[[ Supplied data open ]]
(** * AlbumOfTheYearAPI: a shallow embedding of the scraping client

    The development follows the Python sources file by file:
    - [Python]: the built-ins the client relies on (whitespace handling of
      [str], [str(int)], slicing, exceptions, [json.dumps]);
    - [BS4]: the part of the parsed-document interface the client calls
      ([find], [find_all], [getText]);
    - [AlbumPy]: [album.py] (the [Album] record and [AlbumMethods]);
    - [ArtistPy]: [artist.py] ([ArtistMethods] and its one-slot page cache);
    - [UserPy]: [user.py] ([UserMethods]).

    Python [str] values are modelled by [string]; a character is a code
    point below 256.  Python [int] is [Z].  Methods that touch the network or
    mutate the instance are functions in a state-and-exception monad; the
    network is an oracle that may answer differently on every request. *)

From Stdlib Require Import ZArith String Ascii List Lia DecimalString.
From Stdlib Require DecimalZ DecimalPos.
From stdpp Require Import base strings gmap list.

Set Warnings "-register-all".

(** ** Python built-ins *)

Module Python.

(** [str.isspace] on the code points below 256. *)
Definition isspace (c : ascii) : bool :=
  let n := nat_of_ascii c in
  ((9 <=? n) && (n <=? 13) || (28 <=? n) && (n <=? 32)
   || (n =? 133) || (n =? 160))%nat.

Fixpoint lstrip (s : string) : string :=
  match s with
  | EmptyString => EmptyString
  | String c s' => if isspace c then lstrip s' else s
  end.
[[ Supplied data closed ]]
[Task requirements]
Give back every line of the data exactly as it was written.

[Answer to the exercise]
(** * AlbumOfTheYearAPI: a shallow embedding of the scraping client

    The development follows the Python sources file by file:
    - [Python]: the built-ins the client relies on (whitespace handling of
      [str], [str(int)], slicing, exceptions, [json.dumps]);
    - [BS4]: the part of the parsed-document interface the client calls
      ([find], [find_all], [getText]);
    - [AlbumPy]: [album.py] (the [Album] record and [AlbumMethods]);
    - [ArtistPy]: [artist.py] ([ArtistMethods] and its one-slot page cache);
    - [UserPy]: [user.py] ([UserMethods]).

    Python [str] values are modelled by [string]; a character is a code
    point below 256.  Python [int] is [Z].  Methods that touch the network or
    mutate the instance are functions in a state-and-exception monad; the
    network is an oracle that may answer differently on every request. *)

From Stdlib Require Import ZArith String Ascii List Lia DecimalString.
From Stdlib Require DecimalZ DecimalPos.
From stdpp Require Import base strings gmap list.

Set Warnings "-register-all".

(** ** Python built-ins *)

Module Python.

(** [str.isspace] on the code points below 256. *)
Definition isspace (c : ascii) : bool :=
  let n := nat_of_ascii c in
  ((9 <=? n) && (n <=? 13) || (28 <=? n) && (n <=? 32)
   || (n =? 133) || (n =? 160))%nat.

Fixpoint lstrip (s : string) : string :=
  match s with
  | EmptyString => EmptyString
  | String c s' => if isspace c then lstrip s' else s
  end.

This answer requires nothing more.